(Stored items)
== Segment start ==

(** * OOP_Homework: students, lecturers and reviewers rating each other

    A shallow embedding of [main.py].  Python objects live in a heap indexed
    by object identity; methods are heap transformers that either return a
    Python value or raise.  Every list and dictionary of the program is
    created by a constructor or by a rating and is reachable from one object
    only, so an object holds its collections by value.  Grade dictionaries
    are insertion-ordered association lists, as Python's [dict] is.  The
    quotient [sum / len] is Python's true division of two integers: the
    IEEE-754 binary64 number nearest to the exact quotient, or
    [OverflowError] when that number is out of range. *)

From Stdlib Require Import ZArith QArith Qabs Qpower Qfield Lia.
From Stdlib Require Import Floats.SpecFloat.
From stdpp Require Import gmap strings list pretty.

Local Open Scope string_scope.
Local Open Scope list_scope.
Local Open Scope Z_scope.

(** ** Python values and outcomes *)

(** Object identity ([id(x)]). *)
Definition loc := nat.

Inductive pyval :=
| VNone
| VBool (b : bool)
| VInt (z : Z)
| VFloat (f : spec_float)
| VStr (s : string)
| VObj (l : loc).

Inductive exn :=
| AttributeError
| OverflowError
| ZeroDivisionError.

Inductive outcome (A : Type) :=
| Return (a : A)
| Raise (e : exn).
Arguments Return {A} a.
Arguments Raise {A} e.

(** Truth value testing ([bool(x)]): no class of the program defines
    [__bool__] or [__len__], so its instances are true. *)
Definition truthy (v : pyval) : bool :=
  match v with
  | VNone => false
  | VBool b => b
  | VInt z => negb (z =? 0)
  | VFloat (S754_zero _) => false
  | VFloat _ => true
  | VStr s => negb (String.eqb s "")
  | VObj _ => true
  end.

(** ** Numbers *)

Module Float64.

Definition prec : Z := 53.
Definition emax : Z := 1024.

Definition div := SFdiv prec emax.
Definition eqb := SFeqb.
Definition ltb := SFltb.

(** An integer as the (unrounded) significand of a float with exponent 0. *)
Definition of_int_exact (z : Z) : spec_float :=
  match z with
  | Z0 => S754_zero false
  | Zpos p => S754_finite false p 0
  | Zneg p => S754_finite true p 0
  end.

(** Exact comparison of a float with an integer (Python compares an [int]
    with a [float] without rounding the [int]). *)
Definition compare_int (f : spec_float) (z : Z) : option comparison :=
  match f with
  | S754_nan => None
  | S754_infinity s => Some (if s then Lt else Gt)
  | S754_zero _ => Some (0 ?= z)
  | S754_finite s m e =>
      let sm := if s then Zneg m else Zpos m in
      Some (if 0 <=? e then (sm * 2 ^ e ?= z) else (sm ?= z * 2 ^ (- e)))
  end.

End Float64.

(** [a / b] on two [int]s. *)
Definition int_true_div (a b : Z) : outcome pyval :=
  if b =? 0 then Raise ZeroDivisionError
  else if a =? 0 then Return (VFloat (S754_zero (b <? 0)))
  else
    match Float64.div (Float64.of_int_exact a) (Float64.of_int_exact b) with
    | S754_infinity _ => Raise OverflowError
    | q => Return (VFloat q)
    end.

(** [x == y] and [x < y] on the numbers the program compares. *)
Definition num_eq (x y : pyval) : bool :=
  match x, y with
  | VInt a, VInt b => a =? b
  | VFloat f, VFloat g => Float64.eqb f g
  | VFloat f, VInt b =>
      match Float64.compare_int f b with Some Eq => true | _ => false end
  | VInt a, VFloat g =>
      match Float64.compare_int g a with Some Eq => true | _ => false end
  | _, _ => false
  end.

== Segment end ==

▶ [WHAT THE EXERCISE ASKS]:
Reproduce every entry, word for word.

▶ [RESPONSE BOX]:
(** * OOP_Homework: students, lecturers and reviewers rating each other

    A shallow embedding of [main.py].  Python objects live in a heap indexed
    by object identity; methods are heap transformers that either return a
    Python value or raise.  Every list and dictionary of the program is
    created by a constructor or by a rating and is reachable from one object
    only, so an object holds its collections by value.  Grade dictionaries
    are insertion-ordered association lists, as Python's [dict] is.  The
    quotient [sum / len] is Python's true division of two integers: the
    IEEE-754 binary64 number nearest to the exact quotient, or
    [OverflowError] when that number is out of range. *)

From Stdlib Require Import ZArith QArith Qabs Qpower Qfield Lia.
From Stdlib Require Import Floats.SpecFloat.
From stdpp Require Import gmap strings list pretty.

Local Open Scope string_scope.
Local Open Scope list_scope.
Local Open Scope Z_scope.

(** ** Python values and outcomes *)

(** Object identity ([id(x)]). *)
Definition loc := nat.

Inductive pyval :=
| VNone
| VBool (b : bool)
| VInt (z : Z)
| VFloat (f : spec_float)
| VStr (s : string)
| VObj (l : loc).

Inductive exn :=
| AttributeError
| OverflowError
| ZeroDivisionError.

Inductive outcome (A : Type) :=
| Return (a : A)
| Raise (e : exn).
Arguments Return {A} a.
Arguments Raise {A} e.

(** Truth value testing ([bool(x)]): no class of the program defines
    [__bool__] or [__len__], so its instances are true. *)
Definition truthy (v : pyval) : bool :=
  match v with
  | VNone => false
  | VBool b => b
  | VInt z => negb (z =? 0)
  | VFloat (S754_zero _) => false
  | VFloat _ => true
  | VStr s => negb (String.eqb s "")
  | VObj _ => true
  end.

(** ** Numbers *)

Module Float64.

Definition prec : Z := 53.
Definition emax : Z := 1024.

Definition div := SFdiv prec emax.
Definition eqb := SFeqb.
Definition ltb := SFltb.

(** An integer as the (unrounded) significand of a float with exponent 0. *)
Definition of_int_exact (z : Z) : spec_float :=
  match z with
  | Z0 => S754_zero false
  | Zpos p => S754_finite false p 0
  | Zneg p => S754_finite true p 0
  end.

(** Exact comparison of a float with an integer (Python compares an [int]
    with a [float] without rounding the [int]). *)
Definition compare_int (f : spec_float) (z : Z) : option comparison :=
  match f with
  | S754_nan => None
  | S754_infinity s => Some (if s then Lt else Gt)
  | S754_zero _ => Some (0 ?= z)
  | S754_finite s m e =>
      let sm := if s then Zneg m else Zpos m in
      Some (if 0 <=? e then (sm * 2 ^ e ?= z) else (sm ?= z * 2 ^ (- e)))
  end.

End Float64.

(** [a / b] on two [int]s. *)
Definition int_true_div (a b : Z) : outcome pyval :=
  if b =? 0 then Raise ZeroDivisionError
  else if a =? 0 then Return (VFloat (S754_zero (b <? 0)))
  else
    match Float64.div (Float64.of_int_exact a) (Float64.of_int_exact b) with
    | S754_infinity _ => Raise OverflowError
    | q => Return (VFloat q)
    end.

(** [x == y] and [x < y] on the numbers the program compares. *)
Definition num_eq (x y : pyval) : bool :=
  match x, y with
  | VInt a, VInt b => a =? b
  | VFloat f, VFloat g => Float64.eqb f g
  | VFloat f, VInt b =>
      match Float64.compare_int f b with Some Eq => true | _ => false end
  | VInt a, VFloat g =>
      match Float64.compare_int g a with Some Eq => true | _ => false end
  | _, _ => false
  end.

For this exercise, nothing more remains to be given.